Parents of students at Apex Middle School reportedly told Dillon that they only discovered that their children were participating in these sessions at school when their children mentioned their discomfort with the practice later on. One individual who contacted Dillon reportedly called the circle time activity “emo-creepy” and an “invasive social experiment using minor children as guinea pigs.”

Dillon also reported that a student’s ability to opt-out of the exercise was not made clear to students or their parents.

In a letter to the principal of Apex Middle School, attorney B. Tyler Brooks argued that circle time “effectively compels the disclosure of highly sensitive and personal information from students,” including:


  • What it means to “listen from [and] speak from the heart;”

  • Describing times the student sits in a “circle” at home;

  • Describing how the student “feels” at the moment;

  • Answering, “If you were a kind of weather today, what would the weather be?”;

  • What it feels like to be “bullied;”

  • Talking about a “high point” and a “low point” in the student’s past week;

  • Describing “friendship” for the student;

  • Aspirations for who the student wishes to be;

  • Describing the student’s family; and

  • Experiences of being “hurt” and angry.”


“These are not academic topics,” Brooks continues in his letter on behalf of Parents For the Protection of Students, demanding that the activities cease. “They are topics for a group therapy session. Group therapy, like other forms of traditional psychological treatment and counseling, can bring great benefit to many people. But, it is not within the purview of a school to conduct such treatment during the school day, without parental consent, and outside of the supervision of duly-trained and licensed psychological and counseling professionals.”

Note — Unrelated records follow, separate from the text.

(** [split_legal_document] *)
Definition split_legal_document (text doc_name : string)
  : result (list string) :=
  match patterns_loop text patterns with
  | Some result => Ok result
  | None => simple_chunk_text text 1500 300
  end.

(** [get_document_type] *)
Definition get_document_type (doc_name : string) : string :=
  if str_in "constitution" (lower doc_name) then "constitution"
  else if str_in "penal" (lower doc_name) || str_in "criminal" (lower doc_name)
       then "criminal_law"
  else if str_in "civil" (lower doc_name) then "civil_law"
  else if str_in "corruption" (lower doc_name) then "anti_corruption"
  else if str_in "land" (lower doc_name) then "land_law"
  else if str_in "tax" (lower doc_name) then "tax_law"
  else if str_in "environment" (lower doc_name) then "environmental_law"
  else "general_law".

(** The inner loop of [create_enhanced_chunks] over [enumerate(sections)]. *)
Fixpoint sections_loop (doc_name : string) (total : nat)
  (isections : list (nat * string))
  (all_chunks : list string) (metadata : list chunk_meta)
  : list string * list chunk_meta :=
  match isections with
  | [] => (all_chunks, metadata)
  | (i, section) :: rest =>
      if 50 <? Z.of_nat (String.length (strip section)) then
        sections_loop doc_name total rest
          (all_chunks ++ [section])
          (metadata ++ [ {| document := doc_name;
                            chunk_id := i;
                            total_chunks := total;
                            doc_type := Some (get_document_type doc_name);
                            content_preview :=
                              Some (if 100 <? Z.of_nat (String.length section)
                                    then (str_take 100 section ++ "...")%string
                                    else section) |} ])
      else sections_loop doc_name total rest all_chunks metadata
  end.

(** The outer loop of [create_enhanced_chunks] over [legal_texts.items()]. *)
Fixpoint texts_loop (items : list (string * string))
  (all_chunks : list string) (metadata : list chunk_meta)
  : result (list string * list chunk_meta) :=
  match items with
  | [] => Ok (all_chunks, metadata)
  | (doc_name, text) :: rest =>
      sections <- split_legal_document text doc_name ;;
      let '(all_chunks, metadata) :=
        sections_loop doc_name (List.length sections) (enumerate sections)
          all_chunks metadata in
      texts_loop rest all_chunks metadata
  end.

(** [create_enhanced_chunks]: the two lists, which it also stores in
    [self]. *)
Definition create_enhanced_chunks (legal_texts : list (string * string))
  (r : rag) : result (list string * list chunk_meta) * rag :=
  match texts_loop legal_texts [] [] with
  | Raise e => (Raise e, r)
  | Ok (all_chunks, metadata) =>
      (Ok (all_chunks, metadata),
       {| chunks_with_context := all_chunks;
          metadata_with_context := metadata;
          vector_db := vector_db r |})
  end.
(** C2, as the code has it.  When the store holds a record with the
    requested id, an Update request rewrites the first such record in place
    and echoes it with status 200: in the FastAPI program always, in the
    Flask program when the id in the URL is not negative.  In the FastAPI
    program [item] and [completed] become those of the validated body.  In
    the Flask program each of the two becomes the value of its key in the
    body when the key is there and keeps its old value when the key is
    missing.  A Flask Update for a negative id matches no rule: 404, and the
    list is unchanged. *)
Theorem update_todo_fields :
  (∀ todos todo_id todo_obj,
     (∃ t, t ∈ todos ∧ FastAPI.id t = todo_id) →
     ∃ i t, first_hit (λ t, FastAPI.id t =? todo_id) todos i t ∧
       let t' := {| FastAPI.id := FastAPI.id t;
                    FastAPI.item := FastAPI.item todo_obj;
                    FastAPI.completed := FastAPI.completed todo_obj |} in
       FastAPI.app (FastAPI.PUT_todo todo_id todo_obj) todos
       = (<[i := t']> todos,
          {| FastAPI.status_code := 200;
             FastAPI.content := FastAPI.MessageTodo "Todo updated" t' |})) ∧
  (∀ todos todo_id data,
     0 ≤ todo_id →
     (∃ t, t ∈ todos ∧ Flask.py_eq (Flask.id t) (Flask.JInt todo_id) = true) →
     ∃ i t,
       first_hit (λ t, Flask.py_eq (Flask.id t) (Flask.JInt todo_id)) todos i t ∧
       let t' := {| Flask.id := Flask.id t;
                    Flask.item := match data !! "item" with
                                  | Some v => v
                                  | None => Flask.item t
                                  end;
                    Flask.completed := match data !! "completed" with
                                       | Some v => v
                                       | None => Flask.completed t
                                       end |} in
       Flask.app (Flask.PUT_todo todo_id data) todos
       = (<[i := t']> todos,
          {| Flask.status_code := 200;
             Flask.content := Flask.MessageTodo "Todo updated" t' |})) ∧
  (∀ todos todo_id data,
     todo_id < 0 →
     Flask.app (Flask.PUT_todo todo_id data) todos
     = (todos, {| Flask.status_code := 404;
                  Flask.content := Flask.NotFoundPage |})).
Proof.
  split; [|split].
  - intros todos todo_id todo_obj H.
    destruct (fastapi_hit_exists _ _ H) as (i & t & Hi).
    exists i, t. split; [done|]. simpl. unfold FastAPI.update_todo.
    by rewrite (scan_mutate_first_hit _ _ _ _ _ Hi).
  - intros todos todo_id data Hpos H.
    destruct (first_hit_exists _ _ H) as (i & t & Hi).
    exists i, t. split; [done|]. simpl. rewrite (flask_routed _ Hpos).
    unfold Flask.update_todo.
    by rewrite (scan_mutate_first_hit _ _ _ _ _ Hi).
  - intros todos todo_id data Hneg. simpl. by rewrite (flask_unrouted _ Hneg).
Qed.

Lemma update_todo_fields_witness :
  (∃ i t,
     first_hit (λ t, FastAPI.id t =? 1)
       [{| FastAPI.id := 1; FastAPI.item := "milk"; FastAPI.completed := false |}]
       i t ∧
     let t' := {| FastAPI.id := FastAPI.id t; FastAPI.item := "tea";
                  FastAPI.completed := true |} in
     FastAPI.app
       (FastAPI.PUT_todo 1
          {| FastAPI.id := 7; FastAPI.item := "tea"; FastAPI.completed := true |})
       [{| FastAPI.id := 1; FastAPI.item := "milk"; FastAPI.completed := false |}]
     = (<[i := t']>
          [{| FastAPI.id := 1; FastAPI.item := "milk";
              FastAPI.completed := false |}],
        {| FastAPI.status_code := 200;
           FastAPI.content := FastAPI.MessageTodo "Todo updated" t' |})) ∧
  (∃ i t,
     first_hit (λ t, Flask.py_eq (Flask.id t) (Flask.JInt 1))
       [{| Flask.id := Flask.JInt 1; Flask.item := Flask.JStr "milk";
           Flask.completed := Flask.JBool false |}] i t ∧
     let t' := {| Flask.id := Flask.id t;
                  Flask.item :=
                    match (∅ : gmap string Flask.json) !! "item" with
                    | Some v => v
                    | None => Flask.item t
                    end;
                  Flask.completed :=
                    match (∅ : gmap string Flask.json) !! "completed" with
                    | Some v => v
                    | None => Flask.completed t
                    end |} in
     Flask.app (Flask.PUT_todo 1 ∅)
       [{| Flask.id := Flask.JInt 1; Flask.item := Flask.JStr "milk";
           Flask.completed := Flask.JBool false |}]
     = (<[i := t']>
          [{| Flask.id := Flask.JInt 1; Flask.item := Flask.JStr "milk";
              Flask.completed := Flask.JBool false |}],
        {| Flask.status_code := 200;
           Flask.content := Flask.MessageTodo "Todo updated" t' |})) ∧
  Flask.app (Flask.PUT_todo (-1) ∅)
    [{| Flask.id := Flask.JInt (-1); Flask.item := Flask.JStr "milk";
        Flask.completed := Flask.JBool false |}]
  = ([{| Flask.id := Flask.JInt (-1); Flask.item := Flask.JStr "milk";
         Flask.completed := Flask.JBool false |}],
     {| Flask.status_code := 404; Flask.content := Flask.NotFoundPage |}).
Proof.
  split; [|split].
  - apply (proj1 update_todo_fields).
    eexists. split; [apply list_elem_of_here | reflexivity].
  - apply (proj1 (proj2 update_todo_fields) _ 1 ∅); [lia|].
    eexists. split; [apply list_elem_of_here | reflexivity].
  - apply (proj2 (proj2 update_todo_fields)). lia.
Defined.

(** C2 does not hold as stated for the Flask program: a body without the
    key [item] leaves the stored [item] as it was, the Update merges. *)
Lemma flask_update_keeps_absent_item :
  ({["completed" := Flask.JBool true]} : gmap string Flask.json) !! "item" = None ∧
  Flask.app (Flask.PUT_todo 1 {["completed" := Flask.JBool true]})
    [{| Flask.id := Flask.JInt 1; Flask.item := Flask.JStr "milk";
        Flask.completed := Flask.JBool false |}]
  = ([{| Flask.id := Flask.JInt 1; Flask.item := Flask.JStr "milk";
         Flask.completed := Flask.JBool true |}],
     {| Flask.status_code := 200;
        Flask.content :=
          Flask.MessageTodo "Todo updated"
            {| Flask.id := Flask.JInt 1; Flask.item := Flask.JStr "milk";
               Flask.completed := Flask.JBool true |} |}).
Proof. split; vm_compute; reflexivity. Qed.

(** ** Create with an id already stored *)

Lemma flask_create_conflict todos data :
  (∃ t, t ∈ todos ∧
        Flask.py_eq (Flask.id t) (Flask.dict_get data "id" Flask.JNull) = true) →
  Flask.create_todo data todos
  = (todos,
     {| Flask.status_code := 400;
        Flask.content := Flask.Error "Todo with this ID already exists" |}).
Proof.
  intros H. unfold Flask.create_todo.
  by destruct (scan_find_is_Some _ todos H) as [x ->].
Qed.

(** C4.  When some stored record has the id of the new one, [create_todo]
    answers 400 and the list is the one it was called with.  For the Flask
    program the id of the body is [data.get('id')] and ids are compared with
    Python's [==]. *)
Theorem create_todo_conflict :
  (∀ todos todo,
     (∃ t, t ∈ todos ∧ FastAPI.id t = FastAPI.id todo) →
     FastAPI.create_todo todo todos
     = (todos,
        {| FastAPI.status_code := 400;
           FastAPI.content := FastAPI.Detail "Todo with this ID already exists" |})) ∧
  (∀ todos data,
     (∃ t, t ∈ todos ∧
           Flask.py_eq (Flask.id t) (Flask.dict_get data "id" Flask.JNull) = true) →
     Flask.create_todo data todos
     = (todos,
        {| Flask.status_code := 400;
           Flask.content := Flask.Error "Todo with this ID already exists" |})).
Proof.
  split.
  - intros todos todo (t & Ht & Hid). unfold FastAPI.create_todo.
    destruct (scan_find_is_Some (λ e, FastAPI.id e =? FastAPI.id todo) todos)
      as [x ->]; [|done].
    exists t. split; [done|]. by apply Z.eqb_eq.
  - apply flask_create_conflict.
Qed.

Lemma create_todo_conflict_witness :
  FastAPI.create_todo
    {| FastAPI.id := 1; FastAPI.item := "tea"; FastAPI.completed := true |}
    [{| FastAPI.id := 1; FastAPI.item := "milk"; FastAPI.completed := false |}]
  = ([{| FastAPI.id := 1; FastAPI.item := "milk"; FastAPI.completed := false |}],
     {| FastAPI.status_code := 400;
        FastAPI.content := FastAPI.Detail "Todo with this ID already exists" |})
  ∧
  Flask.create_todo {["id" := Flask.JInt 1]}
    [{| Flask.id := Flask.JInt 1; Flask.item := Flask.JStr "milk";
        Flask.completed := Flask.JBool false |}]
  = ([{| Flask.id := Flask.JInt 1; Flask.item := Flask.JStr "milk";
         Flask.completed := Flask.JBool false |}],
     {| Flask.status_code := 400;
        Flask.content := Flask.Error "Todo with this ID already exists" |}).
Proof.
  split.
  - apply (proj1 create_todo_conflict).
    eexists. split; [apply list_elem_of_here | reflexivity].
  - apply (proj2 create_todo_conflict).
    eexists. split; [apply list_elem_of_here | vm_compute; reflexivity].
Defined.
(** * tribe-widget: availability matching and the plan page ledgers

    A shallow embedding of the two client components found in
    [app/p/[slug]/page.tsx]:

    - [RequestPage], the page of a hang request: [overlapMinutes], the
      [overlaps] memo and [createPlanFromOverlap];
    - [PlanPage], the page of a plan: [load] and its polling interval,
      [setRSVP], [setArrival], [ensurePotluckDefaults], [claimItem],
      [unclaimItem].

    Conventions.  A JavaScript [Date] is represented by its time value, the
    number of milliseconds since the epoch, as a [Z]: [addWindow] rejects
    invalid dates before it stores a window, so every date the overlap code
    sees is a valid one.  The minutes of an overlap, a quotient of two
    integers, are a rational ([Q]).  Strings are the byte strings of
    [String], holding the text in UTF-8; [string | null] is [option
    string].  The record store behind
    the [supabase] client is an explicit value of type [Store.DB]; every
    call to it takes the outcome of the request (served, or failed with a
    message) as an argument.  A handler runs from its first statement to
    its last without another one in between; the one effect that starts
    while [load] is waiting, the seeding of a potluck, is placed within
    [load] in [PlanPage.load_and_effect]. *)

From Stdlib Require Import ZArith QArith Qround String Ascii List.
From stdpp Require Import base decidable list strings gmap sorting.

Local Open Scope string_scope.
Local Open Scope Z_scope.

(** ** JavaScript built-ins used by the pages *)

Module Js.

(** [x || ""] on a [string | null]. *)
Definition or_empty (x : option string) : string :=
  match x with
  | Some s => s
  | None => ""
  end.

(** The white space and the line terminators that [String.prototype.trim]
    strips, as UTF-8 writes them.  One byte: TAB, LF, VT, FF, CR and
    SPACE; and the byte 160, which is the no-break space in a text that
    has one byte for each character up to U+00FF and which no character
    of a UTF-8 text starts with. *)
Definition is_white (c : ascii) : bool :=
  let n := nat_of_ascii c in
  ((9 <=? n)%nat && (n <=? 13)%nat) || (n =? 32)%nat || (n =? 160)%nat.

(** Two bytes: U+00A0, the no-break space. *)
Definition is_white2 (a b : ascii) : bool :=
  (nat_of_ascii a =? 194)%nat && (nat_of_ascii b =? 160)%nat.

(** Three bytes: U+1680; U+2000 to U+200A, the line and paragraph
    separators U+2028 and U+2029, U+202F; U+205F; U+3000; and the byte
    order mark U+FEFF. *)
Definition is_white3 (a b c : ascii) : bool :=
  let x := nat_of_ascii a in
  let y := nat_of_ascii b in
  let z := nat_of_ascii c in
  ((x =? 225) && (y =? 154) && (z =? 128))%nat ||
  ((x =? 226) && (y =? 128) &&
   (((128 <=? z) && (z <=? 138)) || (z =? 168) || (z =? 169) || (z =? 175)))%nat ||
  ((x =? 226) && (y =? 129) && (z =? 159))%nat ||
  ((x =? 227) && (y =? 128) && (z =? 128))%nat ||
  ((x =? 239) && (y =? 187) && (z =? 191))%nat.

(** [s] without the white space character it starts with, if it starts
    with one. *)
Definition strip (s : string) : option string :=
  match s with
  | String a s1 =>
      if is_white a then Some s1
      else
        match s1 with
        | String b s2 =>
            if is_white2 a b then Some s2
            else
              match s2 with
              | String c s3 => if is_white3 a b c then Some s3 else None
              | EmptyString => None
              end
        | EmptyString => None
        end
  | EmptyString => None
  end.
(** * Task-instance routes of the public core API

    A shallow embedding of
    [airflow/api_fastapi/core_api/routes/public/task_instances.py]:
    the lookup routes ([get_task_instance], [get_mapped_task_instances],
    [get_task_instance_dependencies], [get_task_instance_tries]) and the
    clearing route ([post_clear_task_instances]).

    The database session is a record of tables, each a list of rows in
    storage order; a [select ... where] is a [filter] over a table, and a
    route that writes returns the session it leaves behind.  A raised
    exception is the [Raise] branch of [Result]. *)

From Stdlib Require Import ZArith List String Ascii Bool Lia.
From Stdlib Require Import Permutation Sorted DecimalString.
Import ListNotations.

#[local] Open Scope string_scope.
#[local] Open Scope Z_scope.

(** ** States *)

Module TaskInstanceState.
Inductive t : Set :=
  | REMOVED | SCHEDULED | QUEUED | RUNNING | SUCCESS | RESTARTING | FAILED
  | UP_FOR_RETRY | UP_FOR_RESCHEDULE | UPSTREAM_FAILED | SKIPPED | DEFERRED.

Definition eqb (a b : t) : bool :=
  match a, b with
  | REMOVED, REMOVED | SCHEDULED, SCHEDULED | QUEUED, QUEUED
  | RUNNING, RUNNING | SUCCESS, SUCCESS | RESTARTING, RESTARTING
  | FAILED, FAILED | UP_FOR_RETRY, UP_FOR_RETRY
  | UP_FOR_RESCHEDULE, UP_FOR_RESCHEDULE
  | UPSTREAM_FAILED, UPSTREAM_FAILED | SKIPPED, SKIPPED
  | DEFERRED, DEFERRED => true
  | _, _ => false
  end.
End TaskInstanceState.

Module DagRunState.
Inductive t : Set := QUEUED | RUNNING | SUCCESS | FAILED.
End DagRunState.

(** ** Rows

    A timestamp is an integer (an instant on the time line); a column
    that may be NULL is an [option]. The state column of a task instance
    is NULL for the state the API calls [none]. *)

Definition datetime := Z.

Module DagRun.
Record t : Set := Build {
  dag_id : string;
  run_id : string;
  logical_date : option datetime;
  state : DagRunState.t
}.
End DagRun.

(** The composite key (dag_id, run_id, task_id, map_index). *)
Definition TIKey : Set := (string * string * string * Z)%type.

Definition TIKey_eqb (a b : TIKey) : bool :=
  let '(d1, r1, t1, m1) := a in
  let '(d2, r2, t2, m2) := b in
  String.eqb d1 d2 && String.eqb r1 r2 && String.eqb t1 t2 && Z.eqb m1 m2.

Brooks went on to cite North Carolina law regarding the practice of psychology by unqualified individuals, emphasizing that it “endangers public health, safety, and welfare.”

“We are definitely curious as to why these group therapy sessions should take time away from instruction in traditional topics like mathematics, science, literature, foreign languages, history, art, and music,” Brooks continued. “Even more importantly, though, we can also only imagine the emotional damage that could result if a student shared a private fact about herself or family in ‘the Circle’ (e.g., questions of sexuality or a troubled homelife)—having been led to believe that the disclosure was safe and protected—only to then see that same information become fodder for middle school gossip. This detracts from, rather than enhances, the ability of students to learn.”

“Lest the school system need yet another reminder, the law is clear: ‘The child is not the mere creature of the State,’” Brooks boldly declared.

Proponents of circle time argue that the exercise brings an element of empathy and community to the classroom.

The circle time activity is a part of “social and emotional learning” (SEL), a practice that has infected innumerable schools in America, usurping the parents’ role of teaching children values and worldviews, all while academics descend into embarrassing mediocrity. 

A study by The Pioneer Institute characterized SEL as “amateur, unqualified psychoanalysis.” 

“It’s one thing to direct your own moral, ethical, and emotional development or that of your children,” said Jane Robbins, co-author of Social-Emotional Learning: K-12 Education as New-Age Nanny State.  “But having a government vendor or unqualified public school officials implement an SEL curriculum based on coffee-table psychology is quite another.”

The state and its schools do not own our children, though they sure seem to believe they do. Our children belong to God and are entrusted to us, their parents. When we outsource the education component of raising up our children, we must draw a clear line at the point where the school’s privilege ends and our authority begins.

If the school does not respect where we have drawn that line, are we prepared to stand up for our children and take their education into our own hands?